/---
Lemma compact_le n k : 0 <= n < 256 ^ k -> 0 < k -> lenZ (toCompactBigEndian n 0) <= k.
Proof. intros. rewrite compact_length by lia. apply bytesRequired_le; lia. Qed.

(** A value that fits the target type is read back unchanged. *)
Lemma toInt_I64_enc n flags : 0 <= n < 2 ^ 63 -> toInt I64 flags (node (enc_int n)) = Ok n.
Proof.
  intros H. apply toInt_enc; [lia | apply compact_le; cbn; lia |].
  intros x Hx. apply swrap_small; cbn in *; lia.
Qed.

Lemma toInt_U16_enc n flags : 0 <= n < 2 ^ 16 -> toInt U16 flags (node (enc_int n)) = Ok n.
Proof.
  intros H. apply toInt_enc; [lia | apply compact_le; cbn; lia |].
  intros x Hx. apply wrap_small. lia.
Qed.

Lemma toInt_U8_enc n flags : 0 <= n < 2 ^ 8 -> toInt U8 flags (node (enc_int n)) = Ok n.
Proof.
  intros H. apply toInt_enc; [lia | apply compact_le; cbn; lia |].
  intros x Hx. apply wrap_small. lia.
Qed.

Lemma toInt_U256_enc n flags : 0 <= n < 2 ^ 256 -> toInt U256 flags (node (enc_int n)) = Ok n.
Proof.
  intros H. apply toInt_enc; [lia | apply compact_le; cbn; lia |].
  intros x Hx. apply wrap_small. lia.
Qed.

Lemma fixedHash_exact n bs : lenZ bs = Z.of_nat n -> fixedHash n bs = bs.
Proof. intros H. unfold fixedHash. by rewrite H, Z.eqb_refl. Qed.

Lemma msg_populate_ref m extra r :
  msg_wf m -> Forall valid_item (msg_encs m ++ extra) ->
  Z.of_nat (length (msg_encs m ++ extra)) < SIZE_MAX -> cache_ok (msg_encs m ++ extra) r ->
  exists r', msg_populate r = Ok (trunc32 m, r') /\ cache_ok (msg_encs m ++ extra) r'.
Proof.
  intros (Hi & Ht & [Hbb Hb] & [Hb1 H1] & [Hb2 H2]) Hv Hl Hc.
  pose proof (wrap_range 32 (height m) ltac:(lia)).
  pose proof (wrap_range 32 (view m) ltac:(lia)).
  assert (wrap 32 (idx m) = idx m) as Ei by (apply wrap_small; lia).
  unfold msg_populate.
  do 2 (read_field Hv Hc ltac:(apply toInt_I64_enc; lia)).
  read_field Hv Hc ltac:(rewrite Ei; apply toInt_U16_enc; lia).
  read_field Hv Hc ltac:(apply toInt_U256_enc; lia).
  read_field Hv Hc ltac:(apply toHash_enc; [done | apply (small_size _ _ Hb); lia | done]).
  read_field Hv Hc ltac:(apply toBytesConstRef_enc; [done | apply (small_size _ _ H1); lia]).
  read_field Hv Hc ltac:(apply toBytesConstRef_enc; [done | apply (small_size _ _ H2); lia]).
  eexists. split; [| exact Hc]. rewrite !fixedHash_exact by done. done.
Qed.

Lemma enc_data_len bs : lenZ bs < 2 ^ 64 -> lenZ (enc_data bs) <= lenZ bs + 9.
Proof.
  intros H. unfold enc_data. case_step; [lia |]. rewrite lenZ_app.
  pose proof (hdr_len 128 183 (lenZ bs)). pose proof (lenZ_nonneg bs). lia.
Qed.

Lemma enc_int_len n : 0 <= n < 2 ^ 256 -> lenZ (enc_int n) <= 41.
Proof.
  intros H. destruct (compact_size n H) as (_ & Hs & Hl). apply size_ok_64 in Hs.
  pose proof (enc_data_len _ Hs). unfold enc_int. lia.
Qed.

Lemma msg_encs_len m : msg_wf m -> lenZ (concat (msg_encs m)) <= 400.
Proof.
  intros (Hi & Ht & [_ Hb] & [_ H1] & [_ H2]).
  pose proof (wrap_range 32 (height m) ltac:(lia)).
  pose proof (wrap_range 32 (view m) ltac:(lia)).
  pose proof (wrap_range 32 (idx m) ltac:(lia)).
  pose proof (enc_int_len (wrap 32 (height m)) ltac:(lia)).
  pose proof (enc_int_len (wrap 32 (view m)) ltac:(lia)).
  pose proof (enc_int_len (wrap 32 (idx m)) ltac:(lia)).
  pose proof (enc_int_len (timestamp m) Ht).
  pose proof (enc_data_len (block_hash m) ltac:(lia)).
  pose proof (enc_data_len (sig m) ltac:(lia)). pose proof (enc_data_len (sig2 m) ltac:(lia)).
  unfold msg_encs. cbn [concat]. len_simpl. lia.
Qed.

Lemma hdr_bytes short long n : 0 <= n < 2 ^ 64 -> 0 <= short <= 200 -> 0 <= long <= 0xf7 ->
  bytes_ok (hdr short long n).
Proof.
  intros Hn Hs Hl. unfold hdr. destruct (Z.ltb_spec n 56).
  - constructor; [unfold is_byte; lia | constructor].
  - pose proof (bytesRequired_size n ltac:(lia)).
    constructor; [unfold is_byte; lia | apply toBigEndian_bytes].
Qed.

Lemma enc_data_bytes bs : bytes_ok bs -> lenZ bs < 2 ^ 64 -> bytes_ok (enc_data bs).
Proof.
  intros Hb Hs. pose proof (lenZ_nonneg bs). unfold enc_data. case_step; [done |].
  apply Forall_app. split; [apply hdr_bytes; lia | done].
Qed.

Lemma enc_list_bytes bs : bytes_ok bs -> lenZ bs < 2 ^ 64 -> bytes_ok (enc_list bs).
Proof.
  intros Hb Hs. pose proof (lenZ_nonneg bs). unfold enc_list.
  apply Forall_app. split; [apply hdr_bytes; lia | done].
Qed.

Lemma enc_list_pos bs : 0 < lenZ (enc_list bs).
Proof.
  unfold enc_list, hdr. len_simpl. pose proof (lenZ_nonneg bs). case_step; len_simpl; [lia |].
  pose proof (lenZ_nonneg (toBigEndian (Z.to_nat (bytesRequired (lenZ bs))) (lenZ bs))). lia.
Qed.

Lemma enc_int_bytes n : 0 <= n < 2 ^ 256 -> bytes_ok (enc_int n).
Proof.
  intros H. destruct (compact_size n H) as (Hb & Hs & _). by apply enc_data_bytes, size_ok_64.
Qed.
(* ===== verification/BlockHeader.v ===== *)
(** * Block headers

    [libethcore/BlockHeader.h] and [libethcore/BlockHeader.cpp]: the thirteen
    fields, the memoised hash [m_hash] and the operations that reset it, the
    RLP form, the derivation from a parent and [verify]. *)

From S2P Require Import Prelude CommonData RLP PBFTMsg.

(** [LogBloom] is [FixedHash<256>]. *)
Definition LogBloom_0 : bytes := zeros 256.
Definition MaxBlockNumber : Z := INT64_MAX.
Definition BasicFields : Z := 13.

Inductive Strictness : Set := CheckEverything | QuickNonce | CheckNothingNew.
Inductive BlockDataType : Set := HeaderData | BlockData.

Record BlockHeader := mkHeader {
  m_parentHash : h256;
  m_stateRoot : h256;
  m_transactionsRoot : h256;
  m_receiptsRoot : h256;
  m_dbHash : h256;
  m_logBloom : bytes;
  m_number : Z;
  m_gasLimit : Z;
  m_gasUsed : Z;
  m_timestamp : Z;
  m_extraData : list bytes;
  m_sealer : Z;
  m_sealerList : list h512;
  (** the memo: all zero when the hash is not known *)
  m_hash : h256
}.

Definition emptyHeader : BlockHeader :=
  {| m_parentHash := h256_0; m_stateRoot := h256_0; m_transactionsRoot := h256_0;
     m_receiptsRoot := h256_0; m_dbHash := h256_0; m_logBloom := LogBloom_0; m_number := 0;
     m_gasLimit := 0; m_gasUsed := 0; m_timestamp := UINT64_MAX; m_extraData := [];
     m_sealer := Invalid256; m_sealerList := []; m_hash := h256_0 |}.

(** [operator bool]. *)
Definition header_bool (h : BlockHeader) : bool := negb (m_timestamp h =? UINT64_MAX).

(** The header with another memo. *)
Definition set_hash (x : h256) (h : BlockHeader) : BlockHeader :=
  {| m_parentHash := m_parentHash h; m_stateRoot := m_stateRoot h;
     m_transactionsRoot := m_transactionsRoot h; m_receiptsRoot := m_receiptsRoot h;
     m_dbHash := m_dbHash h; m_logBloom := m_logBloom h; m_number := m_number h;
     m_gasLimit := m_gasLimit h; m_gasUsed := m_gasUsed h; m_timestamp := m_timestamp h;
     m_extraData := m_extraData h; m_sealer := m_sealer h; m_sealerList := m_sealerList h;
     m_hash := x |}.

Definition noteDirty (h : BlockHeader) : BlockHeader := set_hash h256_0 h.

(** ** Setters *)
Definition setParentHash (x : h256) (h : BlockHeader) : BlockHeader :=
  noteDirty {| m_parentHash := x; m_stateRoot := m_stateRoot h;
               m_transactionsRoot := m_transactionsRoot h; m_receiptsRoot := m_receiptsRoot h;
               m_dbHash := m_dbHash h; m_logBloom := m_logBloom h; m_number := m_number h;
               m_gasLimit := m_gasLimit h; m_gasUsed := m_gasUsed h;
               m_timestamp := m_timestamp h; m_extraData := m_extraData h;
               m_sealer := m_sealer h; m_sealerList := m_sealerList h; m_hash := m_hash h |}.

Definition setRoots (trans receipt state : h256) (h : BlockHeader) : BlockHeader :=
  noteDirty {| m_parentHash := m_parentHash h; m_stateRoot := state;
               m_transactionsRoot := trans; m_receiptsRoot := receipt; m_dbHash := m_dbHash h;
               m_logBloom := m_logBloom h; m_number := m_number h; m_gasLimit := m_gasLimit h;
               m_gasUsed := m_gasUsed h; m_timestamp := m_timestamp h;
               m_extraData := m_extraData h; m_sealer := m_sealer h;
               m_sealerList := m_sealerList h; m_hash := m_hash h |}.

Definition setDBhash (x : h256) (h : BlockHeader) : BlockHeader :=
  noteDirty {| m_parentHash := m_parentHash h; m_stateRoot := m_stateRoot h;
               m_transactionsRoot := m_transactionsRoot h; m_receiptsRoot := m_receiptsRoot h;
               m_dbHash := x; m_logBloom := m_logBloom h; m_number := m_number h;
               m_gasLimit := m_gasLimit h; m_gasUsed := m_gasUsed h;
               m_timestamp := m_timestamp h; m_extraData := m_extraData h;
               m_sealer := m_sealer h; m_sealerList := m_sealerList h; m_hash := m_hash h |}.

Definition setLogBloom (x : bytes) (h : BlockHeader) : BlockHeader :=
  noteDirty {| m_parentHash := m_parentHash h; m_stateRoot := m_stateRoot h;
               m_transactionsRoot := m_transactionsRoot h; m_receiptsRoot := m_receiptsRoot h;
               m_dbHash := m_dbHash h; m_logBloom := x; m_number := m_number h;
               m_gasLimit := m_gasLimit h; m_gasUsed := m_gasUsed h;
               m_timestamp := m_timestamp h; m_extraData := m_extraData h;
               m_sealer := m_sealer h; m_sealerList := m_sealerList h; m_hash := m_hash h |}.

Definition setNumber (x : Z) (h : BlockHeader) : BlockHeader :=
  noteDirty {| m_parentHash := m_parentHash h; m_stateRoot := m_stateRoot h;
               m_transactionsRoot := m_transactionsRoot h; m_receiptsRoot := m_receiptsRoot h;
               m_dbHash := m_dbHash h; m_logBloom := m_logBloom h; m_number := x;
               m_gasLimit := m_gasLimit h; m_gasUsed := m_gasUsed h;
               m_timestamp := m_timestamp h; m_extraData := m_extraData h;
               m_sealer := m_sealer h; m_sealerList := m_sealerList h; m_hash := m_hash h |}.

Definition setGasLimit (x : Z) (h : BlockHeader) : BlockHeader :=
  noteDirty {| m_parentHash := m_parentHash h; m_stateRoot := m_stateRoot h;
               m_transactionsRoot := m_transactionsRoot h; m_receiptsRoot := m_receiptsRoot h;
               m_dbHash := m_dbHash h; m_logBloom := m_logBloom h; m_number := m_number h;
               m_gasLimit := x; m_gasUsed := m_gasUsed h; m_timestamp := m_timestamp h;
               m_extraData := m_extraData h; m_sealer := m_sealer h;
               m_sealerList := m_sealerList h; m_hash := m_hash h |}.

Definition setGasUsed (x : Z) (h : BlockHeader) : BlockHeader :=
  noteDirty {| m_parentHash := m_parentHash h; m_stateRoot := m_stateRoot h;
               m_transactionsRoot := m_transactionsRoot h; m_receiptsRoot := m_receiptsRoot h;
               m_dbHash := m_dbHash h; m_logBloom := m_logBloom h; m_number := m_number h;
               m_gasLimit := m_gasLimit h; m_gasUsed := x; m_timestamp := m_timestamp h;
               m_extraData := m_extraData h; m_sealer := m_sealer h;
               m_sealerList := m_sealerList h; m_hash := m_hash h |}.

Definition setExtraDataAll (x : list bytes) (h : BlockHeader) : BlockHeader :=
  noteDirty {| m_parentHash := m_parentHash h; m_stateRoot := m_stateRoot h;
               m_transactionsRoot := m_transactionsRoot h; m_receiptsRoot := m_receiptsRoot h;
               m_dbHash := m_dbHash h; m_logBloom := m_logBloom h; m_number := m_number h;
               m_gasLimit := m_gasLimit h; m_gasUsed := m_gasUsed h;
               m_timestamp := m_timestamp h; m_extraData := x; m_sealer := m_sealer h;
               m_sealerList := m_sealerList h; m_hash := m_hash h |}.

Definition setTimestamp (x : Z) (h : BlockHeader) : BlockHeader :=
  noteDirty {| m_parentHash := m_parentHash h; m_stateRoot := m_stateRoot h;
               m_transactionsRoot := m_transactionsRoot h; m_receiptsRoot := m_receiptsRoot h;
               m_dbHash := m_dbHash h; m_logBloom := m_logBloom h; m_number := m_number h;
               m_gasLimit := m_gasLimit h; m_gasUsed := m_gasUsed h; m_timestamp := x;
               m_extraData := m_extraData h; m_sealer := m_sealer h;
               m_sealerList := m_sealerList h; m_hash := m_hash h |}.

Definition setSealer (x : Z) (h : BlockHeader) : BlockHeader :=
  noteDirty {| m_parentHash := m_parentHash h; m_stateRoot := m_stateRoot h;
               m_transactionsRoot := m_transactionsRoot h; m_receiptsRoot := m_receiptsRoot h;
               m_dbHash := m_dbHash h; m_logBloom := m_logBloom h; m_number := m_number h;
               m_gasLimit := m_gasLimit h; m_gasUsed := m_gasUsed h;
               m_timestamp := m_timestamp h; m_extraData := m_extraData h; m_sealer := x;
               m_sealerList := m_sealerList h; m_hash := m_hash h |}.

Definition setSealerList (x : list h512) (h : BlockHeader) : BlockHeader :=
  noteDirty {| m_parentHash := m_parentHash h; m_stateRoot := m_stateRoot h;
               m_transactionsRoot := m_transactionsRoot h; m_receiptsRoot := m_receiptsRoot h;
               m_dbHash := m_dbHash h; m_logBloom := m_logBloom h; m_number := m_number h;
               m_gasLimit := m_gasLimit h; m_gasUsed := m_gasUsed h;
               m_timestamp := m_timestamp h; m_extraData := m_extraData h;
               m_sealer := m_sealer h; m_sealerList := x; m_hash := m_hash h |}.

Definition setStateRoot (x : h256) (h : BlockHeader) : BlockHeader :=
  noteDirty {| m_parentHash := m_parentHash h; m_stateRoot := x;
               m_transactionsRoot := m_transactionsRoot h; m_receiptsRoot := m_receiptsRoot h;
               m_dbHash := m_dbHash h; m_logBloom := m_logBloom h; m_number := m_number h;
               m_gasLimit := m_gasLimit h; m_gasUsed := m_gasUsed h;
               m_timestamp := m_timestamp h; m_extraData := m_extraData h;
               m_sealer := m_sealer h; m_sealerList := m_sealerList h; m_hash := m_hash h |}.

Definition setTransactionsRoot (x : h256) (h : BlockHeader) : BlockHeader :=
  noteDirty {| m_parentHash := m_parentHash h; m_stateRoot := m_stateRoot h;
               m_transactionsRoot := x; m_receiptsRoot := m_receiptsRoot h;
               m_dbHash := m_dbHash h; m_logBloom := m_logBloom h; m_number := m_number h;
               m_gasLimit := m_gasLimit h; m_gasUsed := m_gasUsed h;
               m_timestamp := m_timestamp h; m_extraData := m_extraData h;
               m_sealer := m_sealer h; m_sealerList := m_sealerList h; m_hash := m_hash h |}.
\---
WORK INSTRUCTION
Read through the entries above and copy each line that has the string "concat" in it.

ANSWER SPACE
Lemma msg_encs_len m : msg_wf m -> lenZ (concat (msg_encs m)) <= 400.
  unfold msg_encs. cbn [concat]. len_simpl. lia.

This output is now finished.